Mobile eye-tracking in external environments remains challenging, despite recent advances in eye-tracking software and hardware engineering. Many current methods fail to deal with the vast range of outdoor lighting conditions and the speed at which these can change. This confines experiments to artificial environments where conditions must be tightly controlled. Additionally, the emergence of low-cost eye tracking devices calls for the development of analysis tools that enable non-technical researchers to process the output of their images. We have developed a fast and accurate method (known as "SET") that is suitable even for natural environments with uncontrolled, dynamic and even extreme lighting conditions. We compared the performance of SET with that of two open-source alternatives by processing two collections of eye images: images of natural outdoor scenes with extreme lighting variations ("Natural"); and images of less challenging indoor scenes ("CASIA-Iris-Thousand"). We show that SET excelled in outdoor conditions and was faster, without significant loss of accuracy, indoors. SET offers a low cost eye-tracking solution, delivering high performance even in challenging outdoor environments. It is offered through an open-source MATLAB toolkit as well as a dynamic-link library ("DLL"), which can be imported into many programming languages including C# and Visual Basic in Windows OS (www.eyegoeyetracker.co.uk).
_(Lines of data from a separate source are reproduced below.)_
(** One iteration of the loop of the mutant; its branches for the other
    kinds are those of [rules.detect_violations], to the letter. *)
Definition process (st : detector_state) (ev : Event)
  : result (detector_state * list violation) :=
  let '(t, kind, arg) := ev in
  if kind =? "SPEED" then
    speed <- of_string arg ;;
    v1 <- (if flt (max_speed rules) speed
           then emit "SPEEDING" t (speeding_details rules speed)
           else Ok []) ;;
    match stop_detect_time st with
    | Some t0 =>
        if flt one speed && flt t0 t then
          let waited := fsub t t0 in
          v2 <- (if flt waited (stop_sign_wait rules)
                 then emit "ROLLING_STOP" t (rolling_stop_details rules waited)
                 else Ok []) ;;
          Ok ({| last_follow := last_follow st; stop_detect_time := None |},
              (v1 ++ v2)%list)
        else Ok (st, v1)
    | None => Ok (st, v1)
    end
  else if kind =? "FOLLOW_DISTANCE" then
    dist <- of_string arg ;;
    let st' := {| last_follow := Some dist;
                  stop_detect_time := stop_detect_time st |} in
    v <- (if flt dist (min_follow_distance rules)
          then emit "TAILGATING" t (tailgating_details rules dist)
          else Ok []) ;;
    Ok (st', v)
  else if kind =? "LANE_CHANGE" then
    v <- emit "UNSAFE_LANE_CHANGE" t (lane_change_details (last_follow st)) ;;
    Ok (st, v)
  else if kind =? "STOP_SIGN_DETECTED" then
    Ok ({| last_follow := last_follow st; stop_detect_time := Some t |}, [])
  else Raise (UnknownEventKind kind).
(** * Telegram weekly-task cron: a shallow embedding of [api/cron.js]

    The serverless function drains the Telegram update feed, applies
    create/close actions to a key-value ledger of tasks (Upstash Redis),
    and sends a chunked report of the tasks that are still open.

    JavaScript strings are sequences of UTF-16 code units; numbers that the
    program handles (identifiers, timestamps, lengths) are integers and are
    modelled in [Z].  String literals are the code units that the source
    file holds. *)

From Stdlib Require Import ZArith List Lia Ascii String Bool.
From Stdlib Require Import Sorting.Sorted Sorting.Permutation.
From stdpp Require Import base option list gmap pretty.

Open Scope Z_scope.

(** ** Strings *)

(** A JavaScript string: its UTF-16 code units. *)
Abbreviation jsstring := (list Z).

(** An ASCII literal of the source as a JavaScript string. *)
Definition lit (s : string) : jsstring :=
  map (fun a => Z.of_N (N_of_ascii a)) (list_ascii_of_string s).

(** [String(n)] and template interpolation of an integer. *)
Definition numToString (z : Z) : jsstring := lit (pretty z).

(** [x.length] of a string or of an array. *)
Definition jslength {A} (x : list A) : Z := Z.of_nat (length x).

(** Truthiness of a string: only the empty string is falsy. *)
Definition truthy (s : jsstring) : bool :=
  match s with [] => false | _ :: _ => true end.

(** [a || b] on optional numbers: [undefined] and [0] are falsy. *)
Definition orNum (a b : option Z) : option Z :=
  match a with
  | Some z => if z =? 0 then b else a
  | None => b
  end.

(** [a || b] on optional strings: [undefined] and [''] are falsy. *)
Definition orStr (a b : option jsstring) : option jsstring :=
  match a with
  | Some s => if truthy s then a else b
  | None => b
  end.

(** [a || b] on optional objects: an object is always truthy. *)
Definition orObj {A} (a b : option A) : option A :=
  match a with
  | Some _ => a
  | None => b
  end.

(** [String(x)] for a number that may be [undefined]. *)
Definition StringOf (x : option Z) : jsstring :=
  match x with
  | Some z => numToString z
  | None => lit "undefined"
  end.

(** ** Code points and the two regular expressions *)

Definition isHighSurrogate (c : Z) : bool := (0xD800 <=? c) && (c <=? 0xDBFF).
Definition isLowSurrogate (c : Z) : bool := (0xDC00 <=? c) && (c <=? 0xDFFF).

(** [String.fromCodePoint(c)] *)
Definition fromCodePoint (c : Z) : jsstring :=
  if c <? 0x10000 then [c]
  else [0xD800 + (c - 0x10000) / 0x400; 0xDC00 + (c - 0x10000) mod 0x400].

(** The code points of a string, as a regular expression with the [u] flag
    reads it: a high surrogate followed by a low one is one code point, any
    other code unit stands for itself. *)
Fixpoint toCodePoints (s : jsstring) : list Z :=
  match s with
  | [] => []
  | a :: r =>
      match r with
      | b :: r' =>
          if isHighSurrogate a && isLowSurrogate b
          then (0x10000 + (a - 0xD800) * 0x400 + (b - 0xDC00)) :: toCodePoints r'
          else a :: toCodePoints r
      | [] => [a]
      end
  end.

(** The alternation [(?:\u{1F3FB}|\u{1F3FC}|\u{1F3FD}|\u{1F3FE}|\u{1F3FF})]. *)
Definition skinTone (m : Z) : bool :=
  (m =? 0x1F3FB) || (m =? 0x1F3FC) || (m =? 0x1F3FD) || (m =? 0x1F3FE) || (m =? 0x1F3FF).

(** [THUMBS_UP_RE] tried at the head of the input: the base glyph, then the
    optional (greedy) skin tone.  The result is the number of code points
    matched. *)
Definition THUMBS_UP_RE_at (cps : list Z) : option nat :=
  match cps with
  | c :: r =>
      if c =? 0x1F44D
      then Some (match r with
                 | m :: _ => if skinTone m then 2%nat else 1%nat
                 | [] => 1%nat
                 end)
      else None
  | [] => None
  end.

(** [THUMBS_UP_RE.exec]: the leftmost match, as (index, length) in code
    points. *)
Fixpoint THUMBS_UP_RE_exec (cps : list Z) : option (nat * nat) :=
  match THUMBS_UP_RE_at cps with
  | Some n => Some (0%nat, n)
  | None =>
      match cps with
      | [] => None
      | _ :: r =>
          match THUMBS_UP_RE_exec r with
          | Some (i, n) => Some (S i, n)
          | None => None
          end
      end
  end.

(** [THUMBS_UP_RE.test(s)] *)
Definition THUMBS_UP_RE_test (s : jsstring) : bool :=
  match THUMBS_UP_RE_exec (toCodePoints s) with Some _ => true | None => false end.

Definition inRange (lo hi c : Z) : bool := (lo <=? c) && (c <=? hi).

(** The character class of [EMOJI_REGEX]. *)
Definition EMOJI_class (c : Z) : bool :=
  inRange 0x1F1E6 0x1F1FF c || inRange 0x1F300 0x1F5FF c ||
  inRange 0x1F600 0x1F64F c || inRange 0x1F680 0x1F6FF c ||
  inRange 0x2600 0x26FF c || inRange 0x2700 0x27BF c ||
  inRange 0x1F900 0x1F9FF c || inRange 0x1FA70 0x1FAFF c.

Definition hasEmoji (text : jsstring) : bool :=
  if negb (truthy text) then false
  else existsb EMOJI_class (toCodePoints text).

(** ** Text helpers *)

(** The class [\s], which is also what [trim] removes. *)
Definition isWhiteSpace (c : Z) : bool :=
  inRange 9 13 c || (c =? 32) || (c =? 0xA0) || (c =? 0x1680) ||
  inRange 0x2000 0x200A c || (c =? 0x2028) || (c =? 0x2029) ||
  (c =? 0x202F) || (c =? 0x205F) || (c =? 0x3000) || (c =? 0xFEFF).

(** [s.replace(/\s+/g, ' ')]: every maximal run of white space becomes one
    space.  [inrun] tells that the previous unit belonged to a run. *)
Fixpoint collapseWs (inrun : bool) (s : jsstring) : jsstring :=
  match s with
  | [] => []
  | c :: r =>
      if isWhiteSpace c
      then (if inrun then collapseWs true r else 32 :: collapseWs true r)
      else c :: collapseWs false r
  end.

Fixpoint trimStart (s : jsstring) : jsstring :=
  match s with
  | [] => []
  | c :: r => if isWhiteSpace c then trimStart r else s
  end.

Definition trimEnd (s : jsstring) : jsstring := rev (trimStart (rev s)).

Definition trim (s : jsstring) : jsstring := trimEnd (trimStart s).

(** [s.slice(0, e)] *)
Definition slice0 (s : jsstring) (e : Z) : jsstring :=
  if e <? 0 then firstn (Z.to_nat (jslength s + e)) s
  else firstn (Z.to_nat e) s.

(** The literal that [snippet] appends to a text it has cut.  The source
    file holds it as the three code units U+201A U+00C4 U+00B6, and so does
    the string the program builds. *)
Definition ELLIPSIS : jsstring := [0x201A; 0xC4; 0xB6].

Definition snippet (s : jsstring) (max : Z) : jsstring :=
  if negb (truthy s) then []
  else
    let clean := trim (collapseWs false s) in
    if jslength clean >? max then slice0 clean (max - 1) ++ ELLIPSIS else clean.

Definition replaceAll (c : Z) (by_ : jsstring) (s : jsstring) : jsstring :=
  flat_map (fun x => if x =? c then by_ else [x]) s.

Definition htmlEscape (s : jsstring) : jsstring :=
  replaceAll 62 (lit "&gt;") (replaceAll 60 (lit "&lt;") (replaceAll 38 (lit "&amp;") s)).

(** [ageDays(fromTs, nowTs)]; [fromTs] may be [undefined]. *)
Definition ageDays (fromTs : option Z) (nowTs : Z) : Z :=
  match fromTs with
  | None => 0
  | Some f =>
      if (f =? 0) || (f >? nowTs) then 0
      else (nowTs - f) / (24 * 60 * 60 * 1000)
  end.

(** [text.split(/\r?\n/)[0]] *)
Fixpoint firstLine (s : jsstring) : jsstring :=
  match s with
  | [] => []
  | c :: r =>
      if c =? 10 then []
      else if (c =? 13) && (match r with d :: _ => d =? 10 | [] => false end) then []
      else c :: firstLine r
  end.

(** [taskTitle(text)]; [text] may be [undefined], and [text || ''] is then
    the empty string. *)
Definition taskTitle (text : option jsstring) : jsstring :=
  let text := match orStr text (Some []) with Some s => s | None => [] end in
  snippet (trim (firstLine text)) 200.

Definition RLE : Z := 0x202B.
Definition PDF : Z := 0x202C.
Definition LRM : Z := 0x200E.

(** The literal that opens a line of the report: in the source file the
    three code units U+201A U+00C4 U+00A2. *)
Definition BULLET : jsstring := [0x201A; 0xC4; 0xA2].

(** The literal in front of the words [Open tasks]: in the source file the
    four code units U+F8FF U+00FC U+00FC U+00A2. *)
Definition GREEN : jsstring := [0xF8FF; 0xFC; 0xFC; 0xA2].

(** [chunkMessages(lines, maxLen)].  The loop body, with the chunks pushed
    so far and the chunk under construction. *)
Fixpoint chunkLoop (maxLen : Z) (lines : list jsstring)
    (chunks : list jsstring) (cur : jsstring) : list jsstring * jsstring :=
  match lines with
  | [] => (chunks, cur)
  | line :: rest =>
      let add := (if truthy line then line else []) ++ [10] in
      if jslength (cur ++ add) >? maxLen
      then chunkLoop maxLen rest (if truthy cur then chunks ++ [cur] else chunks) add
      else chunkLoop maxLen rest chunks (cur ++ add)
  end.

Definition chunkMessages (lines : list jsstring) (maxLen : Z) : list jsstring :=
  let '(chunks, cur) := chunkLoop maxLen lines [] [] in
  if truthy cur then chunks ++ [cur] else chunks.

(** ** Updates of the feed *)

Record Chat := {
  c_id : Z;
  c_type : jsstring;
  c_title : option jsstring;
  c_username : option jsstring;
}.

(** A message; [m_from] is [m.from?.id], [m_reply_to_message] is the
    [message_id] of [m.reply_to_message] when the message is a reply. *)
Record Message := {
  m_message_id : Z;
  m_chat : option Chat;
  m_from : option Z;
  m_date : option Z;
  m_text : option jsstring;
  m_caption : option jsstring;
  m_reply_to_message : option Z;
}.

(** One entry of a reaction list: a falsy value, a string, or an object whose
    [emoji] and [value] properties are given when they are strings. *)
Inductive ReactionItem :=
  | ItemFalsy
  | ItemString (s : jsstring)
  | ItemObject (emoji value : option jsstring).

(** A reaction property: an array, or a single value that is not an array. *)
Inductive ReactionField :=
  | FieldArray (l : list ReactionItem)
  | FieldValue (it : ReactionItem).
尽管眼动追踪软件和硬件工程最近取得了进展,但在外部环境中进行移动眼动追踪仍然具有挑战性。许多当前的方法无法应对广泛的户外光照条件以及这些条件变化的速度。这将实验限制在必须严格控制条件的人工环境中。此外,低成本眼动追踪设备的出现要求开发分析工具,使非技术研究人员能够处理他们图像的输出。我们开发了一种快速准确的方法(称为“SET”),即使在光照条件不受控制、动态甚至极端的自然环境中也适用。我们通过处理两组眼图像,将SET的性能与两种开源替代方法的性能进行了比较:具有极端光照变化的自然户外场景图像(“自然”);以及挑战性较小的室内场景图像(“CASIA-Iris-Thousand”)。我们表明,SET在户外条件下表现出色,在室内也更快,且精度没有显著损失。SET提供了一种低成本的眼动追踪解决方案,即使在具有挑战性的户外环境中也能提供高性能。它通过一个开源的MATLAB工具包以及一个动态链接库(“DLL”)提供,该库可以导入到许多编程语言中,包括Windows操作系统中的C#和Visual Basic(www.eyegoeyetracker.co.uk)。